Jacob Bronowski is a world-famous educator whose TV series The Ascent of Man was  an international success. In one of his books, Bronowski raises the question of cause and effect in history and social sciences and offers the reader a “mega-question” to carry with him or her to organize an overall campus experience, a kind of educational motif for life during and after school. Bronowski asks:

“England then ceased to grow enough corn (i.e., food grains such as wheat) during Blake’s (1757-1827) lifetime. It is one of a web of changes, no single one of them cause and no one of them effect, whose strands cross over these seventy years. It is certainly linked with the growth of population; with thirty-five years of war,  piracy, and blockade; with mounting debts, taxes and poor-rates; with the rise in prices, and with economic let be (laissez-faire). And these in turn are linked with the enlargement of factory industry and of finished exports; with the enclosure of common land; with the decay of small holders and craftsmen, and the use of unskilled workers; with shifts in political power and loyalty, and with a changing social outlook.

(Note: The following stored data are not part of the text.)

Definition parseStep (st : ParseState) (c : ascii)
  : CompileError + ParseState :=
  match mode st with
  | Normal lastRepeat =>
      if bool_decide (c = "\"%char) then inr (setMode Escape st)
      else if bool_decide (c = "("%char) then
        inr (mkParse (mkFrame [] []) (top st :: stack st) (Normal false))
      else if bool_decide (c = ")"%char) then
        match stack st with
        | [] => inl (SyntaxError "unexpected )")
        | parent :: below =>
            inr (mkParse
                   (mkFrame (alts parent) (closeFrame (top st) :: items parent))
                   below (Normal false))
        end
      else if bool_decide (c = "|"%char) then
        inr (mkParse
               (mkFrame (concatOf (items (top st)) :: alts (top st)) [])
               (stack st) (Normal false))
      else if bool_decide (c = "*"%char) then
        if lastRepeat
        then inl (SyntaxError "invalid nested repetition operator")
        else match items (top st) with
             | [] => inl (SyntaxError "missing argument to repetition operator")
             | r :: before =>
                 inr (mkParse (mkFrame (alts (top st)) (Star r :: before))
                        (stack st) (Normal true))
             end
      else if bool_decide (c = "+"%char) || bool_decide (c = "?"%char)
              || bool_decide (c = "{"%char)
      then inl (Unsupported "repetition other than *")
      else if bool_decide (c = "."%char) then inr (pushItem AnyCharNotNL st)
      else if bool_decide (c = "^"%char) then inr (pushItem BeginText st)
      else if bool_decide (c = "$"%char) then inr (pushItem EndText st)
      else if bool_decide (c = "["%char) then inr (setMode ClassOpen st)
      else inr (pushItem (Literal c) st)
  | Escape =>
      if isPunctEscape c then inr (pushItem (Literal c) st)
      else inl (Unsupported "escape of a letter, a digit or a non-ASCII character")
  | ClassOpen =>
      if bool_decide (c = "^"%char)
      then inr (setMode (ClassItems true true []) st)
      else classItem false true [] c st
  | ClassItems negated first ranges => classItem negated first ranges c st
  | ClassBracket negated ranges =>
      if bool_decide (c = ":"%char) then inl (Unsupported "POSIX class")
      else if bool_decide (c = "-"%char)
      then inr (setMode (ClassDash negated ranges "["%char) st)
      else classItem negated false (ranges ++ [("["%char, "["%char)]) c st
  | ClassEscLo negated ranges =>
      if isPunctEscape c then inr (setMode (ClassHaveLo negated ranges c) st)
      else inl (Unsupported "escape of a letter, a digit or a non-ASCII character")
  | ClassHaveLo negated ranges lo =>
      if bool_decide (c = "-"%char)
      then inr (setMode (ClassDash negated ranges lo) st)
      else classItem negated false (ranges ++ [(lo, lo)]) c st
  | ClassDash negated ranges lo =>
      if bool_decide (c = "]"%char)
      then inr (pushClass negated
                  (ranges ++ [(lo, lo); ("-"%char, "-"%char)]) st)
      else if bool_decide (c = "\"%char)
      then inr (setMode (ClassEscHi negated ranges lo) st)
      else classRange negated ranges lo c st
  | ClassEscHi negated ranges lo =>
      if isPunctEscape c then classRange negated ranges lo c st
      else inl (Unsupported "escape of a letter, a digit or a non-ASCII character")
  end.
(** A two-dimensional numpy array, as the list of its rows (all of one
    length). *)
Definition ndarray : Type := list (list Q).

(** [a.shape[1]] of a two-dimensional array. *)
Definition shape1 (a : ndarray) : nat := length (hd [] a).

(** What [scipy.io.loadmat] returns: a dict from variable name to array. *)
Definition matfile : Type := gmap string ndarray.

(** The [.mat] files on disk, by path. *)
Definition mat_files : Type := gmap string matfile.

(** [scipy.io.loadmat(path)]. *)
Definition loadmat (disk : mat_files) (path : string) : result matfile :=
  match disk !! path with
  | Some m => Ok m
  | None => Raise (OSError "No such file or directory")
  end.

(** The two library operations on dates that [_load_ecg_signal_data] uses:
    the constructor [datetime(year, month, day, hour, minute, second,
    microsecond)], which raises on an invalid date, and
    [(start + timedelta(milliseconds=ts)).timestamp()], whose value depends
    on the local time zone. *)
Class PyDatetime : Type := {
  datetime : Type;
  new_datetime : Z -> Z -> Z -> Z -> Z -> Z -> Z -> result datetime;
  convert_to_epoch : Q -> datetime -> result Q
}.

(** The instance attributes: those of the base class and the cached
    duration of the ECG signal. *)
Record AscertainTrial : Type := {
  base : AERTrial;
  _ecg_signal_duration : option Q
}.

(** [AscertainTrial.__init__]. *)
Definition __init__ (participant_id movie_id : Z) : AscertainTrial :=
  {| base := {| participant_id := participant_id; media_id := movie_id;
                _signal_data_files := ∅ |};
     _ecg_signal_duration := None |}.

(** The dict of [get_signal_metadata]. *)
Record signal_metadata : Type := {
  signal_type : string;
  sample_rate : Z;
  n_channels : Z;
  duration : option Q
}.

(** [AscertainTrial.get_signal_metadata]: the dict for ['ECG'], [None] for
    any other signal type. *)
Definition get_signal_metadata (self : AscertainTrial) (signal_type : string)
    : option signal_metadata :=
  if bool_decide (signal_type = "ECG")
  then Some {| signal_type := signal_type;
               sample_rate := ASCERTAIN_ECG_SAMPLE_RATE;
               n_channels := ASCERTAIN_ECG_N_CHANNELS;
               duration := _ecg_signal_duration self |}
  else None.

Definition load_ground_truth (self : AscertainTrial) : Z := 0.

(** Subscripts: [d[key]] on a dict, [a[i]] on a sequence. *)
Definition getitem {V : Type} (d : gmap string V) (key : string) : result V :=
  match d !! key with
  | Some v => Ok v
  | None => Raise (KeyError key)
  end.

Definition index {A : Type} (a : list A) (i : nat) : result A :=
  match a !! i with
  | Some x => Ok x
  | None => Raise (IndexError "index out of bounds")
  end.

(** [xs[:, cols]]: the chosen columns of every row. *)
Fixpoint mapM {A B : Type} (f : A -> result B) (l : list A) : result (list B) :=
  match l with
  | [] => Ok []
  | x :: l' => let* y := f x in let* ys := mapM f l' in Ok (y :: ys)
  end.

Definition take_columns (a : ndarray) (cols : list nat) : result ndarray :=
  mapM (fun row => mapM (index row) cols) a.

(** [a[:, j]] for a column known to exist in every row. *)
Definition column (a : ndarray) (j : nat) : list Q :=
  map (fun row => nth j row 0%Q) a.

(** [x % 1] on a float. *)
Definition mod1 (x : Q) : Q := (x - inject_Z (Qfloor x))%Q.

Definition int (x : Q) : Z := Qtruncate x.

(** [AscertainTrial._load_ecg_signal_data]: the rows of the result are the
    timestamps and the two selected channels. *)
Definition _load_ecg_signal_data `{PyDatetime} (signal_data_file : matfile) : result ndarray :=
  let* timeECG := getitem signal_data_file "timeECG" in
  let* start_time_arr := index timeECG 0 in
  let* t0 := index start_time_arr 0 in
  let* t1 := index start_time_arr 1 in
  let* t2 := index start_time_arr 2 in
  let* t3 := index start_time_arr 3 in
  let* t4 := index start_time_arr 4 in
  let* t5 := index start_time_arr 5 in
  let* start_time :=
    new_datetime (int t0) (int t1) (int t2) (int t3) (int t4) (int t5)
                 (int (1000 * mod1 t5)) in
  let timeconverter := fun _ts => convert_to_epoch _ts start_time in
  let* ecg_data := getitem signal_data_file "Data_ECG" in
  let* row0 := index ecg_data 0 in
  let left_arm_idx := if bool_decide (length row0 < 6)%nat then 1%nat else 4%nat in
  let right_arm_idx := if bool_decide (length row0 < 6)%nat then 2%nat else 5%nat in
  let* ecg := take_columns ecg_data [0%nat; left_arm_idx; right_arm_idx] in
  let* ts := mapM timeconverter (column ecg 0) in
  Ok [ts; column ecg 1; column ecg 2].

(** The first statements of [_load_ecg_signal_data] on their own: the
    [start_time] built from the first row of [timeECG]. *)
Definition recording_start `{PyDatetime} (signal_data_file : matfile) : result datetime :=
  let* timeECG := getitem signal_data_file "timeECG" in
  let* start_time_arr := index timeECG 0 in
  let* t0 := index start_time_arr 0 in
  let* t1 := index start_time_arr 1 in
  let* t2 := index start_time_arr 2 in
  let* t3 := index start_time_arr 3 in
  let* t4 := index start_time_arr 4 in
  let* t5 := index start_time_arr 5 in
  new_datetime (int t0) (int t1) (int t2) (int t3) (int t4) (int t5)
               (int (1000 * mod1 t5)).

(** The columns of the two ECG channels in a recording whose rows have
    [width] entries: [1 if (len(ecg_data[0]) < 6) else 4] and
    [2 if (len(ecg_data[0]) < 6) else 5]. *)
Definition left_arm_idx (width : nat) : nat :=
  if bool_decide (width < 6)%nat then 1%nat else 4%nat.
Definition right_arm_idx (width : nat) : nat :=
  if bool_decide (width < 6)%nat then 2%nat else 5%nat.

Definition _load_gsr_signal_data (signal_data_file : matfile) : ndarray := [].
Definition _load_eeg_signal_data (signal_data_file : matfile) : ndarray := [].

Definition not_implemented (signal_type : string) : exn :=
  ValueError (format1 "_load_signal_data not implemented for signal type " signal_type).

(** [AscertainTrial.load_signal_data]: the result and the trial after the
    call. *)
Definition load_signal_data `{PyDatetime} (disk : mat_files) (self : AscertainTrial)
    (signal_type : string) : result ndarray * AscertainTrial :=
  match getitem (_signal_data_files (base self)) signal_type with
  | Raise e => (Raise e, self)
  | Ok signal_data_file =>
      match loadmat disk signal_data_file with
      | Raise e => (Raise e, self)
      | Ok matfile =>
          if bool_decide (signal_type = "ECG") then
            match _load_ecg_signal_data matfile with
            | Raise e => (Raise e, self)
            | Ok data =>
                (Ok data,
                 {| base := base self;
                    _ecg_signal_duration :=
                      Some (Z.of_nat (shape1 data) # 256)%Q |})
            end
          else if bool_decide (signal_type = "GSR") then
            (Ok (_load_gsr_signal_data matfile), self)
          else if bool_decide (signal_type = "EEG") then
            (Ok (_load_eeg_signal_data matfile), self)
          else (Raise (not_implemented signal_type), self)
      end
  end.

(** The array of a successful load. *)
Definition loaded (r : result ndarray) : ndarray :=
  match r with
  | Ok data => data
  | Raise _ => []
  end.

(** The signal types that [load_signal_data] has a branch for. *)
Definition supported (signal_type : string) : Prop :=
  signal_type = "ECG" ∨ signal_type = "GSR" ∨ signal_type = "EEG".

(** The calls a client makes on a trial; [AssignSignalDataFile] is the
    assignment [trial._signal_data_files[signal_type] = path] by which the
    dataset registers a file. *)
Inductive call : Type :=
| AssignSignalDataFile (signal_type path : string)
| LoadGroundTruth
| GetSignalMetadata (signal_type : string)
| LoadSignalData (signal_type : string).

Definition after_call `{PyDatetime} (disk : mat_files) (self : AscertainTrial) (c : call)
    : AscertainTrial :=
  match c with
  | AssignSignalDataFile signal_type path =>
      {| base := {| participant_id := participant_id (base self);
                    media_id := media_id (base self);
                    _signal_data_files :=
                      <[signal_type := path]> (_signal_data_files (base self)) |};
         _ecg_signal_duration := _ecg_signal_duration self |}
  | LoadGroundTruth => self
  | GetSignalMetadata _ => self
  | LoadSignalData signal_type => snd (load_signal_data disk self signal_type)
  end.

Definition after_calls `{PyDatetime} (disk : mat_files) (self : AscertainTrial)
    (cs : list call) : AscertainTrial :=
  foldl (after_call disk) self cs.

End Ascertain.

(** ** Concrete datasets, worlds and trials *)

Module Examples.

(** A preparation routine that succeeds and counts its runs, and one that
    fails after having started its work. *)
Definition counting_impl : AERDatasetImpl nat :=
  {| _preload_dataset := fun _ d => (Ok tt, S d) |}.

Definition failing_impl : AERDatasetImpl nat :=
  {| _preload_dataset := fun _ d => (Raise (OSError "raw recordings not found"), S d) |}.

(** A dataset instance that selects the given signal types and has no
    trials loaded. *)
Definition selecting (signals : list string) : AERDataset :=
  {| _signals := signals; _participant_offset := 0; _media_file_offset := 0;
     _participant_ids := ∅; _media_ids := ∅; _all_trials := [] |}.

Definition fresh_world : World nat :=
  {| preload_file := None; prepared := 0%nat |}.

Definition world_with (names : list string) : World nat :=
  {| preload_file := Some (NpyArray names); prepared := 1%nat |}.

Definition pickle_error : exn :=
  ValueError "Cannot load file containing pickled data when allow_pickle=False".

Definition truncated_error : exn :=
  OSError "Failed to interpret file as a pickle".

Definition world_unreadable (e : exn) : World nat :=
  {| preload_file := Some (NpyUnreadable e); prepared := 1%nat |}.

(** A dataset with the participants [1 .. n] and one trial for each, and
    two random sources: one that leaves the population in its order and one
    that reverses it. *)
Definition trial_of (participant : Z) : AERTrial :=
  {| participant_id := participant; media_id := 1; _signal_data_files := ∅ |}.

Definition with_participants (n : nat) : AERDataset :=
  {| _signals := ["ECG"]; _participant_offset := 0; _media_file_offset := 0;
     _participant_ids := list_to_set (map Z.of_nat (seq 1 n));
     _media_ids := {[ 1 ]};
     _all_trials := map (fun i => trial_of (Z.of_nat i)) (seq 1 n) |}.

Definition in_order : Rng := fun _ a => a.
Definition reversed : Rng := fun _ a => rev a.

(** A clock for the examples: it checks the month and the day of the start
    time and counts the seconds since the midnight before the recording. *)
Definition recording_clock : Ascertain.PyDatetime :=
  {| Ascertain.datetime := Q;
     Ascertain.new_datetime := fun year month day hour minute second microsecond =>
       if bool_decide (1 <= month <= 12 /\ 1 <= day <= 31)
       then Ok (inject_Z (hour * 3600 + minute * 60 + second)
                + inject_Z microsecond / 1000000)%Q
       else Raise (ValueError "day is out of range for month");
     Ascertain.convert_to_epoch := fun ts start => Ok (start + ts / 1000)%Q |}.

(** A recording of [n] ECG samples in the seven-column layout, 1000/256 ms
    apart, that starts on 2 January 2020 at 03:04:05.5. *)
Definition ecg_recording (n : nat) : Ascertain.matfile :=
  {[ "timeECG" := [[2020; 1; 2; 3; 4; 11 # 2]%Q];
     "Data_ECG" := map (fun i => [inject_Z (Z.of_nat i) * (1000 # 256);
                                  0; 0; 0; 1 # 10; - (1 # 5); 0]%Q) (seq 0 n) ]}.

Definition ascertain_disk : Ascertain.mat_files :=
  {[ "Movie_P01/ECG_Clip1.mat" := ecg_recording 2560 ]}.

(** Recordings that do not load: one without samples, and one whose rows
    have two columns only. *)
Definition empty_recording : Ascertain.matfile :=
  {[ "timeECG" := [[2020; 1; 2; 3; 4; 11 # 2]%Q]; "Data_ECG" := [] ]}.

Definition narrow_recording : Ascertain.matfile :=
  {[ "timeECG" := [[2020; 1; 2; 3; 4; 11 # 2]%Q];
     "Data_ECG" := [[0; 1 # 10]; [4; 1 # 5]]%Q ]}.

(** A short recording in the three-column layout. *)
Definition short_recording : Ascertain.matfile :=
  {[ "timeECG" := [[2020; 1; 2; 3; 4; 11 # 2]%Q];
     "Data_ECG" := [[0; 1 # 10; 1 # 20]; [4; 1 # 5; - (1 # 20)]]%Q ]}.
(** Modelled from the spec: [dt] milliseconds pass with no other event.  A
    timer that fires either closes the gate or opens one more interval which
    nothing is queued in, so two rounds settle every timer due in the
    period. *)
Definition elapse (dt : N) (w : World) : World :=
  let target := (now w + dt)%N in
  set_now target (fireIfDue target (fireIfDue target w)).

(** An [encodeBody] promise settles.  Only the pending promise of an encoding
    task can be concerned; anything else is not an event of this object. *)
Definition encodeSettled (p : nat) (outcome : Error + Buffer) (w : World) : World :=
  match promises w !! p with
  | Some (mkPromise (Some call) Pending) => resumeTask p call outcome w
  | _ => w
  end.

Definition step (w : World) (ev : Event) : World :=
  match ev with
  | UpdateDecodedBody newBody => updateDecodedBody newBody w
  | HeaderChanged h => headerChanged h w
  | Elapse dt => elapse dt w
  | EncodeSettled p outcome => encodeSettled p outcome w
  end.

Definition run (w : World) (evs : list Event) : World := fold_left step evs w.

(** ** The getters *)

(** [@computed get contentLength()] (lines 74-77). *)
Definition contentLength (w : World) : nat :=
  match _encodedBody w with
  | Some b => byteLength b
  | None => 0
  end.

(** [get encoded()] (lines 79-81): the promise object, and what awaiting it
    gives in the current world. *)
Definition encoded (w : World) : nat := _encodingPromise w.

Definition await (w : World) (p : nat) : option PromiseState :=
  promise_state <$> promises w !! p.

(** [get decoded()] (lines 83-85). *)
Definition decoded (w : World) : Buffer := _decodedBody w.

(** The calls made to the external encoder so far, oldest first. *)
Definition encodeCalls (w : World) : list EncodeCall :=
  omap encode_call (promises w).

(** ** A concrete header normaliser *)

Definition lower (c : ascii) : ascii :=
  let n := nat_of_ascii c in
  if (65 <=? n) && (n <=? 90) then ascii_of_nat (n + 32) else c.

Definition is_separator (c : ascii) : bool :=
  (c =? ",")%char || (c =? " ")%char.

Definition flush (current : list ascii) : list string :=
  match current with
  | [] => []
  | _ => [string_of_list_ascii current]
  end.

Fixpoint tokens (current : list ascii) (s : string) : list string :=
  match s with
  | EmptyString => flush current
  | String c rest =>
      if is_separator c then flush current ++ tokens [] rest
      else tokens (current ++ [lower c]) rest
  end.

(** Modelled from the spec: [asHeaderArray] of [src/util/headers] is not under
    src/.  Section 6 of the specification asks for the raw header value,
    absent, a string or a sequence of strings, to be normalised into an
    ordered sequence of lowercase encoding tokens.  The theorems below hold
    for every normaliser; this one instantiates them on concrete worlds. *)
Definition headerTokens (h : HeaderValue) : list string :=
  match h with
  | HeaderUndefined => []
  | HeaderString value => tokens [] value
  | HeaderArray values => flat_map (tokens []) values
  end.

(** An event that asks for no recomputation of an object whose encodings are
    those of [h]: neither a call of [updateDecodedBody] nor a header value
    that normalises to other encodings. *)
Definition no_trigger (h : HeaderValue) (ev : Event) : Prop :=
  match ev with
  | UpdateDecodedBody _ => False
  | HeaderChanged h' => asHeaderArray h' = asHeaderArray h
  | Elapse _ | EncodeSettled _ _ => True
  end.

(** A world in which the encoder was never called and the gate is quiet. *)
Definition untouched (h : HeaderValue) (e : Buffer) (w : World) : Prop :=
  timer (throttle w) = None ∧
  Forall (λ pr, encode_call pr = None) (promises w) ∧
  contentEncodings w = asHeaderArray h ∧
  _encodedBody w = Some e.

(** Is the event a call of [updateDecodedBody]? *)
Definition is_update (ev : Event) : bool :=
  match ev with
  | UpdateDecodedBody _ => true
  | _ => false
  end.

(** Is the promise still unsettled? *)
Definition is_pending (pr : ObservablePromise) : bool :=
  match promise_state pr with
  | Pending => true
  | _ => false
  end.

(** The number of encoding tasks whose encoder call has not settled yet. *)
Definition pendingTasks (w : World) : nat :=
  length (List.filter is_pending (promises w)).

(** The worlds the object can be in. *)
Inductive reachable : World → Prop :=
| reachable_new d e h t0 : reachable (new_EditableBody d e h t0)
| reachable_step w ev : reachable w → reachable (step w ev).

(** ** Invariants of the reachable worlds *)

(** Consecutive calls of the encoder are at least [wait] apart. *)
Fixpoint spaced (calls : list EncodeCall) : Prop :=
  match calls with
  | c1 :: (c2 :: _) as rest => (call_time c1 + wait <= call_time c2)%N ∧ spaced rest
  | _ => True
  end.

(** A promise of this object is never rejected, and only the promise of an
    encoding task can be pending. *)
Definition promise_ok (pr : ObservablePromise) : Prop :=
  match promise_state pr with
  | Pending => is_Some (encode_call pr)
  | Fulfilled _ => True
  | Rejected _ => False
  end.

“This is the web, bewildering in detail and overwhelming in the large, which goes by the name of the Industrial Revolution

“To the end of the eighteenth century, woolen cloth made up one-third of England’s exports, and of her whole output. But cotton, the new staple of factory industry was gaining fast; and overtook wool…”

(Jacob Bronowski, William Blake and the Age of Revolution, Penguin Books, 1954, page 35-36)

The student could then fortify his or her understanding of this “cotton-based new history” through Prof. Sven Beckert’s masterful book from 2015, Empire of Cotton: A Global History and understand wool-to-cotton and cotton manufacturing as a “deep engine.”  In order to intellectually blossom and thrive and keep one’s autonomy and balance at a school, say, a college or university, the student must arm him or herself with one’s own “mega-questions” such as Bronowski’s “cause and effect” ones and the whole idea of his ‘web of changes.”

Today’s “web” in the internet sense is itself part of “webs of change” as is a spider’s web and all of this “meta-intelligence’ allows the student to “process” the school and not be simply a mindless processee. This book is about this transition to school-processor in a kind of “secret rebellion” against the “blur” of normal education whereby the contents of a course are almost completely forgotten days and weeks after the final.